Для того чтобы идентифицировать агент трансформации, Эйвери и его коллеги культивировали бульон с мертвыми бактериями, изолированными из болезнетворного штамма, совместно с ферментами, которые могли переваривать белки. В то время большинство биохимиков считали, что именно белки являются носителями генетической информации, поскольку они были найдены в хромосомах эукариотических клеток и, будучи составлены из двадцати различных аминокислот, обладали достаточной вариативностью для объяснения наследуемости свойств; таким образом, логично было заключить, что эти молекулы несли в себе ключ к генетической информации. Эйвери и его сотрудники повторили эксперимент Гриффита, но с поправкой: когда они культивировали убитый теплом болезнетворный штамм бактерий вместе с ферментами, поглощавшими белки или РНК, и затем вводили раствор мышам, мыши погибали; однако если они добавляли фермент, поглощавший ДНК, мыши оставались живы. Эйвери сделал вывод, что именно ДНК передавала генетическую информацию от мертвого болезнетворного штамма безопасному штамму. Это было замечательным открытием, поскольку благодаря ему внимание научного мира было обращено на природу ДНК. Однако не менее примечательным был и тот факт, что Эйвери и его сотрудники практически не добились признания современников – и это еще мягко сказано. Их работа была почти проигнорирована. Представление о том, что белки являются носителями генетической информации, было настолько укоренившимся, что результаты Эйвери и его коллег сочли ошибкой в эксперименте. Это может служить примером когнитивного диссонанса в современном академическом мире. Многие биохимики решили, что трансформанты, полученные Эйвери и его сотрудниками, скорее всего, содержали следы белков.
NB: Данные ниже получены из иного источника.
Lemma exec_take one s a nearby eMode : rep one s a -> allowed a (Take nearby eMode) ->
  does (exec (Take nearby eMode)) s (fun x s' => match x with Error rc => rc <> 0 /\ (reliable (W := W) -> may_fail a (Take nearby eMode)) | _ => exists a', astep a (Take nearby eMode) x a' /\ rep one s' a' end).
Proof.
  intros (h & ws & r & F & Hw & Hok & Hcw & Hr1 & Hn & Hu & Hc & Hone) [Hnear Hmode]. cbn [exec]. apply does_bind, does_get, does_bind. pose proof (frees_fit _ _ _ _ _ Hok) as Hfit. pose proof (length_trunk_list F) as Hlt.
  assert (mode_ok pBt (nPage s) nearby eMode) as Hm by (split; [done|]; destruct Hmode as [?|(? & [?|(? & ? & ?)])]; [by left|right; auto..]).
  eapply does_mono; [apply (allocateBtreePage_ok pBt Hsz bDoTruncate _ s h ws r F nearby eMode Hw Hok); [lia|done]|]. intros [rc p] s' (h' & ws' & Hw' & [Ho1 Ho2] & Hf & Hg). cbn [fst snd] in *. pose proof (state_free s a h r F) as Hfree.
  destruct (Z.eqb_spec rc SQLITE_OK) as [->|Hrc]; cbn [negb].
  - destruct (Hg eq_refl) as (Hal & Hex & Hle). destruct Hal as (F' & Hok' & Hfr & [Hun Hun1] & Hp2 & Hreg & [d Hd] & Hpw & _). apply does_bind. eapply does_release; [exact Hw'|pose proof (po_pos _ _ _ _ _ Hok p); refs_eq|]. intros w2 Hw2. apply does_ret.
    assert (forall q, q ∈ frees F' -> q ∈ frees F) as Hsub by (intros q Hq; destruct Hfr as [[HP' _]|(_ & -> & _)]; [rewrite HP'; by right|by apply not_elem_of_nil in Hq]). assert (a.2 !! p = None) as Hnone.
    { apply eq_None_not_Some. intros (Hpr & _ & HpF)%Hu. destruct Hfr as [[HP' _]|(_ & _ & Hgt & _)]; [|lia]. apply HpF. rewrite HP'. left. }
    exists (nPage s', <[p := d]> a.2). split.
    + apply a_take; try done.
      * destruct Hfr as [[HP' En]|(EF & _ & Hgt & En & Hgap)]; [left; split; [|congruence]; apply Hfree; [done..|]; rewrite HP'; left|]. right. rewrite <- Hn. split; [intros q Hq%Hfree; [|done..]; rewrite EF in Hq; by apply not_elem_of_nil in Hq|]. split; [lia|]. split; [done|]. intros q Hq. by apply Hgap.
      * intros E Hq%Hfree; [|done..]. by apply Hex.
      * intros E [q Hq%Hfree]; [|done..]. apply Hle; [done|]. intros ->. by apply not_elem_of_nil in Hq.
    + exists h', ws', r, F'. assert (forall q, bump (bump r p 1) p (-1) q = r q) as Hbr by refs_eq. split; [eapply prep_refs; [exact Hw2|by intros q; rewrite Hbr]|]. split.
      { eapply pages_refs; [exact Hok'| |apply Hok|apply Hok]. intros q Hq. pose proof (po_refs _ _ _ _ _ Hok' q Hq) as Hz. pose proof (po_pos _ _ _ _ _ Hok q). unfold bump in Hz. destruct (q =? p); lia. }
      cbn [set_pager pHasContent nPage fst snd]. split; [by rewrite Ho1|]. split; [done|]. split; [done|]. split; [|split].
      * intros q. pose proof (po_nodup _ _ _ _ _ Hok) as Hnd. destruct (decide (q = p)) as [->|Hne].
        -- rewrite lookup_insert_eq. split; [intros _|done]. destruct Hfr as [[HP' En]|(_ & -> & Hgt & En & _)]; [|split; [lia|]; split; [done|by intros ?%not_elem_of_nil]]. rewrite HP' in Hnd. apply NoDup_cons in Hnd as [Hnp _]. assert (p ∈ frees F) as HpF by (rewrite HP'; left). pose proof (po_range _ _ _ _ _ Hok p HpF). split; [lia|]. done.
        -- rewrite lookup_insert_ne, Hu by done. destruct Hfr as [[HP' En]|(-> & -> & Hgt & En & Hgap)]; [rewrite HP', En, elem_of_cons; naive_solver|]. split; [intros (? & ? & ?); split; [lia|done]|]. intros (Hq & Hqr & ?). split; [|done]. destruct (decide (q <= nPage s)); [lia|]. by destruct (Hgap q ltac:(lia)).
      * intros q dq. destruct (decide (q = p)) as [->|Hne]; [rewrite lookup_insert_eq; by intros [= <-]|]. rewrite lookup_insert_ne by done. intros Hq. pose proof (proj1 (Hu q) ltac:(eauto)) as (Hqr & _ & HqF). rewrite Hun; [by apply Hc|lia|done|lia].
      * intros d0 Hd0 j Hj0 Hj. destruct (po_list _ _ _ _ _ Hok) as (d1 & Hd1 & _). destruct (Hun1 d1 Hd1) as (d2 & Hd2 & _ & Hrd). rewrite Hd2 in Hd0. injection Hd0 as <-. rewrite Hrd by done. by apply Hone.
  - apply does_ret. split; [done|]. intros Hre. specialize (Hf Hrc Hre). cbn [may_fail]. rewrite <- Hn. destruct (decide (2 ^ 31 <= nPage s + 4)) as [|Hlt']; [by left|]. right. destruct Hmode as [->|(Hn0 & [->|(-> & Hav & _)])]; [|right; split; [done|]|left; split; [done|]].
    + destruct Hf. split; [lia|]. split; intros [=].
    + intros q Hq%Hfree; [|done..]. destruct (decide (nearby < q)); [done|]. destruct Hf. split; [lia|]. split; [|intros [=]]. intros _. right. exists q. split; [done|lia].
    + assert (~ (nearby <= nPage s -> nearby ∈ frees F)) as Hno.
      { intros Hin. destruct Hf. split; [lia|]. split; [intros [=]|]. intros _ Hle. specialize (Hin Hle). destruct (po_type _ _ _ _ _ Hok nearby Hav Hin) as [pa Hpa]. by exists PTRMAP_FREEPAGE, pa. }
      split; [destruct (decide (nearby <= nPage s)); [done|]; destruct Hno; lia|]. intros Hq%Hfree; [|done..]. by apply Hno.
Qed.
(* ===== verification/BtCells.v ===== *)
(** Cells with their overflow pages: a payload that fillInCell has stored is what accessPayload reads and changes, and clearCell gives back every page. *)
From S2P Require Import Prelude Varint IntArith Bitvec Mem Page PageSpace PageCell Pager BtPages BtRep BtPtrmap BtList BtAlloc BtStore BtFree BtOverflow BtClear BtPayload BtAccess.
Local Open Scope Z_scope.
Local Open Scope c_scope.

Section cells.
Context {W : Type} {ops : PagerOps W} (pBt : BtShared) {HP : Pager W (pageSize pBt)} (Hbt : bt_ok pBt) (bDoTruncate : bool) (alloc : nat -> bool).
Abbreviation us := (usableSize pBt).

(** fillInCell, and the copy of the cell to the end of the page, as insertCell makes it: the result code and the offset of the cell. *)
Definition save (P : MemPage) (c pKey : list Z) (key : Z) (pData : list Z) (nZero : Z) : prog (Db W) (Z * Z) :=
  s ← pget;
  '(rc, c, sz) ← fillInCell pBt bDoTruncate (Z.to_nat (nPage s)) P c pKey key pData nZero;
  if negb (rc =? SQLITE_OK) then mret (rc, 0)
  else
    rc ← pagerWrite (pgno P);
    if negb (rc =? SQLITE_OK) then mret (rc, 0)
    else d ← load (pgno P); store (pgno P) (splice d (us - sz) (slice c 0 sz)) ;; mret (SQLITE_OK, us - sz).

(** A database with a page [P] in use, to which the client has a reference. *)
Record ready (s : Db W) (P : MemPage) (h : gmap Z (list Z)) (ws : gset Z) (r : Z -> Z) (F : flist) (d : list Z) : Prop := {
  rd_prep : prep (pPager s) h ws r;
  rd_ok : pages_ok pBt (nPage s) h r F;
  rd_ptr : ptr_ok pBt (nPage s) h F;
  rd_content : content_wf (pHasContent s);
  rd_kind : kind pBt P;
  rd_page : h !! pgno P = Some d;
  rd_range : 2 <= pgno P <= nPage s;
  rd_regular : regular pBt (pgno P);
  rd_used : pgno P ∉ frees F;
  rd_ref : 0 < r (pgno P) }.

(** The payload [bs] has been stored with the pages [ps]: they were free or they are new, and other pages in use are as they were. *)
Record saved (s : Db W) (P : MemPage) (h : gmap Z (list Z)) (r : Z -> Z) (F : flist) (cur : BtCursor) (ps bs : list Z) (s' : Db W) (h' : gmap Z (list Z)) (F' : flist) : Prop := {
  sv_size : nPage s <= nPage s';
  sv_use : in_use pBt (nPage s') r F' ps;
  sv_new p : p ∈ ps -> p ∈ frees F \/ nPage s < p;
  sv_frees p : p ∈ frees F <-> (p ∈ ps /\ p <= nPage s) \/ p ∈ frees F';
  sv_all q : nPage s < q <= nPage s' -> regular pBt q -> q ∈ ps;
  sv_page q : q <> 1 -> q <> pgno P -> q <= nPage s -> q ∉ frees F -> (autoVacuum pBt = true -> PTRMAP_ISPAGE pBt q = false) -> h' !! q = h !! q }.

Lemma save_ok P c pKey key pData nZero s h ws r F d incr : ready s P h ws r F d -> entry_ok P pKey key pData nZero -> bytes c -> us <= Z.of_nat (length c) -> let bs := payload P pKey pData nZero in
  does (save P c pKey key pData nZero) s (fun x s' => (x.1 <> 0 -> reliable (W := W) -> 2 ^ 31 <= nPage s + 4 * Z.of_nat (length bs)) /\ (x.1 = 0 -> exists h' ws' F' ps d', let cur := {| apPage := P; cell := x.2; isIncrblobHandle := incr; aOverflow := None |} in
    ready s' P h' ws' r F' d' /\ at_cell pBt cur h' d' ps bs /\ 4 <= x.2 /\ saved s P h r F cur ps bs s' h' F')).
Proof.
  intros [Hw Hok Hptr Hcw HK Hd HPr HPg HPF HrP] Heo Hbc Hlc bs. destruct Hbt as [Hsz _]. pose proof Hsz as [Hps Hu]. pose proof (frees_fit _ _ _ _ _ Hok) as Hfit. unfold save. apply does_bind, does_get, does_bind.
  eapply does_mono; [eapply (fillInCell_ok pBt Hsz Hbt bDoTruncate _ P c pKey key pData nZero s h ws r F); try done; lia|]. intros [[rc c1] sz] s1 ([Ho1 Ho2] & (h0 & ws0 & Hw0) & Hf & Hg). fold bs in Hf, Hg. destruct (Z.eqb_spec rc SQLITE_OK) as [->|Hrc]; cbn [negb]; [|apply does_ret; cbn [fst]; split; [done|done]].
  destruct (Hg eq_refl) as (h1 & ws1 & ps & F1 & Hw1 & Hok1 & Hgr & Hptr1 & Hst & Hb1 & Hl1 & Esz & Hsz1 & _). destruct Hgr as [G1 G2 G3 G4 G5 G6 _ _]. assert (h1 !! pgno P = Some d) as Hd1 by (rewrite G6; [done|lia|lia|done|apply HPg]). destruct (prep_good _ _ _ _ _ _ Hw1 Hd1) as [Hbd Hld].
  assert (pgno P ∉ ps) as HPps. { intros Hx. destruct (G3 _ Hx) as (_ & _ & _ & [?|?]); [done|lia]. } assert (pgno P ∉ frees F1) as HPF1 by (intros Hx; apply HPF, G4; by right). apply does_bind. eapply does_write; [exact Hw1|done| |].
  { intros rc w Hrc Hrel Hw2. rewrite (proj2 (Z.eqb_neq _ SQLITE_OK)) by done. cbn [negb]. apply does_ret. cbn [fst]. split; [intros _ Hre; by destruct (Hrel Hre)|done]. }
  intros w d0 Hw2 Hd0. rewrite (Hd0 d Hd1), insert_id in Hw2 by done. cbn [negb Z.eqb SQLITE_OK]. apply does_bind. eapply does_load; [exact Hw2|exact Hd1|]. pose proof (length_slice c1 0 sz ltac:(lia) ltac:(lia) ltac:(lia)) as Hls.
  set (d' := splice d (us - sz) (slice c1 0 sz)). assert (length d' = length d) as Hld' by (apply length_splice; lia). assert (bytes d') as Hbd' by (apply bytes_splice; [done|by apply Forall_take, Forall_drop]). apply does_bind. eapply does_store; [exact Hw2|done|in_ws|exact Hd1|done|done|]. intros w3 Hw3. apply does_ret. cbn [fst snd]. split; [done|]. intros _.
  pose proof (stored_info pBt Hbt h1 P c1 ps bs HK Hb1 Hst) as (Hh & Hlo & Hmx & Hp & Hns & Hov). assert (bytes (cell_at d' (us - sz))) as Hbc' by by apply Forall_drop.
  assert (forall j, 0 <= j < sz -> rd (cell_at d' (us - sz)) j = rd c1 j) as Hj. { intros j Hj. unfold cell_at. rewrite rd_drop by lia. unfold d'. rewrite rd_splice_in by lia. rewrite rd_slice by lia. f_equal. lia. }
  assert (btreeParseCellPtr pBt P (cell_at d' (us - sz)) = btreeParseCellPtr pBt P c1) as Epa. { apply (parse_prefix pBt Hbt P c1); try done. intros j Hj'. apply Hj. rewrite (parse_eq pBt Hbt P c1 HK Hb1) in Esz. destruct (cell_header P c1) as [i m] eqn:Eh. cbn [fst] in Hj'. cbn [nSize] in Esz. pose proof (header_range pBt P c1 HK Hb1) as [_ Hum]. rewrite Eh in Hum. pose proof (local_range pBt Hbt P m HK Hum). lia. }
  assert (Z.of_nat (length (cell_at d' (us - sz))) = Z.of_nat (length d') - (us - sz)) as Hlca by (unfold cell_at; rewrite length_drop; lia).
  assert (stored pBt h1 P (cell_at d' (us - sz)) ps bs) as Hst1. { apply (stored_copy pBt Hbt h1 P c1); try done; rewrite <- Esz; [done|lia|lia]. }
  assert (get4byte d' 0 = get4byte d 0) as Hg0 by (apply get4_splice_ne; lia). destruct Hptr1 as [Hty1 Hli1].
  exists (<[pgno P := d']> h1), ({[pgno P]} ∪ ws1), F1, ps, d'. split; [|split; [|split; [lia|]]].
  - split; [exact Hw3|apply pages_store; [exact Hsz|exact Hok1|exact HPF1|lia|exact HPg]| |cbn; by rewrite Ho1|exact HK|apply lookup_insert_eq|cbn; lia|exact HPg|exact HPF1|exact HrP]. split; [by apply typed_store|by eapply linked_keep].
  - split; cbn [apPage cell aOverflow]; [exact HK|apply lookup_insert_eq|lia| |rewrite Epa; lia|apply Heo|exact I]. destruct Hst1 as (A1 & A2 & A3 & A4). split; [done|]. split; [done|]. split; [done|]. apply (ochain_ext pBt h1); [done|]. intros q Hq. apply lookup_insert_ne. by intros <-.
  - split; [cbn; lia| | |exact G4|exact G5|].
    + split; [done|]. intros p Hp'. destruct (G3 p Hp') as (A1 & A2 & A3 & A4). split; [done|]. split; [done|]. split; [done|]. apply (po_refs _ _ _ _ _ Hok). by destruct A4; [left|right].
    + intros p Hp'. by destruct (G3 p Hp') as (_ & _ & _ & ?).
    + intros q Hq1 HqP Hqn HqF Hqi. rewrite lookup_insert_ne by done. by apply G6.
Qed.

(** A payload is stored, [buf] is written to it at [off], and [amt] bytes at [off2] are read back. *)
Definition update_read (P : MemPage) (c pKey : list Z) (key : Z) (pData : list Z) (nZero : Z) (incr : bool) (off : Z) (buf : list Z) (off2 amt : Z) : prog (Db W) (Z * list Z) :=
  '(rc, cell) ← save P c pKey key pData nZero;
  if negb (rc =? SQLITE_OK) then mret (rc, [])
  else
    let cur := {| apPage := P; cell := cell; isIncrblobHandle := incr; aOverflow := None |} in
    '(rc, _, cache) ← accessPayload pBt alloc cur off (Z.of_nat (length buf)) buf true;
    if negb (rc =? SQLITE_OK) then mret (rc, [])
    else '(rc, got, _) ← accessPayload pBt alloc (set_cache cur cache) off2 amt (replicate (Z.to_nat amt) 0) false; mret (rc, got).

(** C13. Round trip of payloads. On every database whose pages are in order and for every kind of page, what fillInCell stores in a cell and on overflow pages, with or without a pointer map, and what accessPayload then writes to any part of it
    (across the end of the cell and of overflow pages, with or without the cache of overflow pages) is what accessPayload reads from any part of it. While no call of the pager and no allocation of memory fails, this fails only when the file is full. *)
Theorem payload_roundtrip P c pKey key pData nZero incr off buf off2 amt s h ws r F d : ready s P h ws r F d -> entry_ok P pKey key pData nZero -> bytes c -> us <= Z.of_nat (length c) -> let bs := payload P pKey pData nZero in
  bytes buf -> 0 <= off -> off + Z.of_nat (length buf) <= Z.of_nat (length bs) -> 0 <= off2 -> 0 <= amt -> off2 + amt <= Z.of_nat (length bs) ->
  does (update_read P c pKey key pData nZero incr off buf off2 amt) s (fun x _ => (x.1 = 0 -> x.2 = slice (splice bs off buf) off2 amt) /\ (x.1 <> 0 -> reliable (W := W) -> (forall k, alloc k = true) -> 2 ^ 31 <= nPage s + 4 * Z.of_nat (length bs))).
Proof.
  intros Hrd Heo Hbc Hlc bs Hbuf Ho Hob Ho2 Ha Hoa. pose proof Hbt as [Hsz _]. unfold update_read. apply does_bind. eapply does_mono; [by apply (save_ok P c pKey key pData nZero s h ws r F d incr)|]. fold bs. intros [rc cell] s1 [Hf Hg]. cbn [fst snd] in *.
  destruct (Z.eqb_spec rc SQLITE_OK) as [->|Hrc]; cbn [negb]; [|apply does_ret; split; [done|]; intros _ Hre _; by apply Hf]. destruct (Hg eq_refl) as (h1 & ws1 & F1 & ps & d1 & [Hw1 Hok1 Hptr1 Hcw1 HK Hd1 HPr HPg HPF HrP] & Hac & Hcell & [S1 S2 S3 S4 S5 S6]). pose proof Hsz as [Hps Hu]. destruct (prep_good _ _ _ _ _ _ Hw1 Hd1) as [Hb1 Hl1].
  set (cur := {| apPage := P; cell := cell; isIncrblobHandle := incr; aOverflow := None |}) in *. assert (slice buf 0 (Z.of_nat (length buf)) = buf) as Ebuf by (unfold slice; rewrite Nat2Z.id; apply take_ge; done). apply does_bind. eapply does_mono.
  { eapply (accessPayload_write pBt Hsz Hbt alloc cur off (Z.of_nat (length buf)) buf s1 h1 r F1 d1 ps bs); try done; try lia.
    - change (apPage cur) with P. intros Hx. destruct (S3 _ Hx) as [HxF|Hx']; [by destruct (rd_used _ _ _ _ _ _ _ Hrd)|pose proof (rd_range _ _ _ _ _ _ _ Hrd); lia].
    - cbn [apPage BtPages.cell cur]. rewrite (proj2 (Z.eqb_neq _ 1)) by lia. done. }
  intros [[rc buf'] cache] s2 (w & k & h2 & ws2 & d2 & -> & Hw2 & Hok2 & Hptr2 & Hfr2 & Hd2 & Hl2 & Hout2 & Hf2 & Hg2). destruct (Z.eqb_spec rc SQLITE_OK) as [->|Hrc]; cbn [negb]; [|apply does_ret; split; [done|]; intros _ Hre Hal; by destruct (Hf2 Hrc Hre Hal)].
  specialize (Hg2 eq_refl). rewrite Ebuf in Hg2. apply does_bind. eapply does_mono.
  { eapply (accessPayload_read pBt Hsz Hbt alloc (set_cache cur cache) off2 amt (replicate (Z.to_nat amt) 0) _ h2 ws2 r F1 d2 ps (splice bs off buf)); try done; [|rewrite length_splice; lia|rewrite length_replicate; lia]. intros q Hq. by apply S2. }
  intros [[rc got] c3] s3 (_ & _ & Hf3 & Hg3). apply does_ret. cbn [fst snd]. split; [|intros Hrc Hre Hal; by destruct (Hf3 Hrc Hre Hal)]. intros Hrc. rewrite (Hg3 Hrc).
  pose proof (length_slice (splice bs off buf) off2 amt Ho2 Ha ltac:(rewrite length_splice; lia)) as Hls. unfold splice at 1. cbn [take app]. rewrite drop_ge, app_nil_r; [done|]. rewrite length_replicate. lia.
Qed.

(** C14. Clearing a cell gives back exactly its overflow pages: after a payload was stored and the cell was cleared, the free pages are those that were free before and the pages by which the file has grown, the list of free pages and the pointer map
    are in order, and no other page in use has changed. *)
Theorem clear_exact P c pKey key pData nZero s h ws r F d : ready s P h ws r F d -> entry_ok P pKey key pData nZero -> bytes c -> us <= Z.of_nat (length c) -> let bs := payload P pKey pData nZero in
  does ('(rc, cell) ← save P c pKey key pData nZero; if negb (rc =? SQLITE_OK) then mret rc else clearCell pBt alloc P cell) s (fun rc s' => (rc <> 0 -> reliable (W := W) -> (forall k, alloc k = true) -> 2 ^ 31 <= nPage s + 4 * Z.of_nat (length bs)) /\
    (rc = 0 -> exists h' ws' F', prep (pPager s') h' ws' r /\ pages_ok pBt (nPage s') h' r F' /\ ptr_ok pBt (nPage s') h' F' /\ (forall q, q ∈ frees F' <-> q ∈ frees F \/ (nPage s < q <= nPage s' /\ regular pBt q)) /\
      forall q, q <> 1 -> q <> pgno P -> q <= nPage s -> q ∉ frees F -> (autoVacuum pBt = true -> PTRMAP_ISPAGE pBt q = false) -> h' !! q = h !! q)).
Proof.
  intros Hrd Heo Hbc Hlc bs. pose proof Hbt as [Hsz _]. apply does_bind. eapply does_mono; [by apply (save_ok P c pKey key pData nZero s h ws r F d false)|]. fold bs. intros [rc cell] s1 [Hf Hg]. cbn [fst snd] in *.
  destruct (Z.eqb_spec rc SQLITE_OK) as [->|Hrc]; cbn [negb]; [|apply does_ret; split; [|done]; intros _ Hre _; by apply Hf]. destruct (Hg eq_refl) as (h1 & ws1 & F1 & ps & d1 & [Hw1 Hok1 Hptr1 Hcw1 HK Hd1 HPr HPg HPF HrP] & Hac & Hcell & [S1 S2 S3 S4 S5 S6]). destruct Hac as [_ _ A3 A4 A5 A6 _]. cbn [apPage BtPages.cell] in A3, A4, A5.
  eapply does_mono; [eapply (clearCell_ok pBt Hsz alloc Hbt P cell d1 s1 h1 ws1 r F1 ps bs); try done|]. intros rc s2 (h2 & ws2 & Hw2 & Hn2 & _ & Hf2 & Hg2). split; [intros Hrc Hre Hal; by destruct (Hf2 Hrc Hre Hal)|]. intros Hrc. destruct (Hg2 Hrc) as [F2 [C1 C2 C3 C4 C5 C6 C7]]. rewrite Hn2. exists h2, ws2, F2. split; [done|]. split; [done|]. split; [done|]. split.
  - intros q. rewrite C2, elem_of_app, S4. split.
    + intros [Hq|Hq]; [|by left; right]. destruct (decide (q <= nPage s)); [by left; left|]. right. destruct S2 as [_ S2]. destruct (S2 q Hq) as (Hqr & Hqreg & _). split; [lia|done].
    + intros [[[? ?]|?]|[? ?]]; [by left|by right|]. left. by apply S5.
  - intros q Hq1 HqP Hqn HqF Hqi. rewrite C3, S6; try done. { intros Hx. destruct (S3 q Hx); [done|lia]. } intros Hx. apply HqF, S4. by right.
Qed.
End cells.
И здесь на сцену выходит Джошуа Ледерберг, гениальный сын раввина, уроженец Нью-Джерси, выросший в нью-йоркском районе Вашингтон-Хайтс и проведший большую часть своей молодости в библиотеках. Приняв доклад Эйвери всерьез, Ледерберг решил отыскать действующий фактор трансформации и в своем поиске в буквальном смысле трансформировал биологию, открыв миру «магию» микробиологической трансформации. Вместе со своей женой Эстер он внедрял в бактерии частицы вирусов, содержащие генетическую информацию, – процесс, который мы сейчас называем трансдукцией, ставший фирменным знаком генной инженерии. В основе этого процесса лежит внедрение в бактерию кольцевого участка ДНК – Ледерберг назвал эти частицы плазмидами. Плазмида могла воспроизводиться внутри бактерии, но только вне ее хромосом. Она являлась чужеземным захватчиком, способным воспользоваться репликационной системой бактерии, чтобы реплицировать свою чужеродную молекулу внутри микроорганизма-хозяина. Ледерберг обнаружил, что плазмиды могут сделать бактерию-хозяина устойчивой к смерти от антибиотиков. С этим открытием Ледерберг стал пионером искусственного горизонтального переноса генов в лаборатории, что дало людям новый способ вмешиваться в эволюцию микроорганизмов. Ледерберг был удостоен Нобелевской премии в возрасте тридцати трех лет.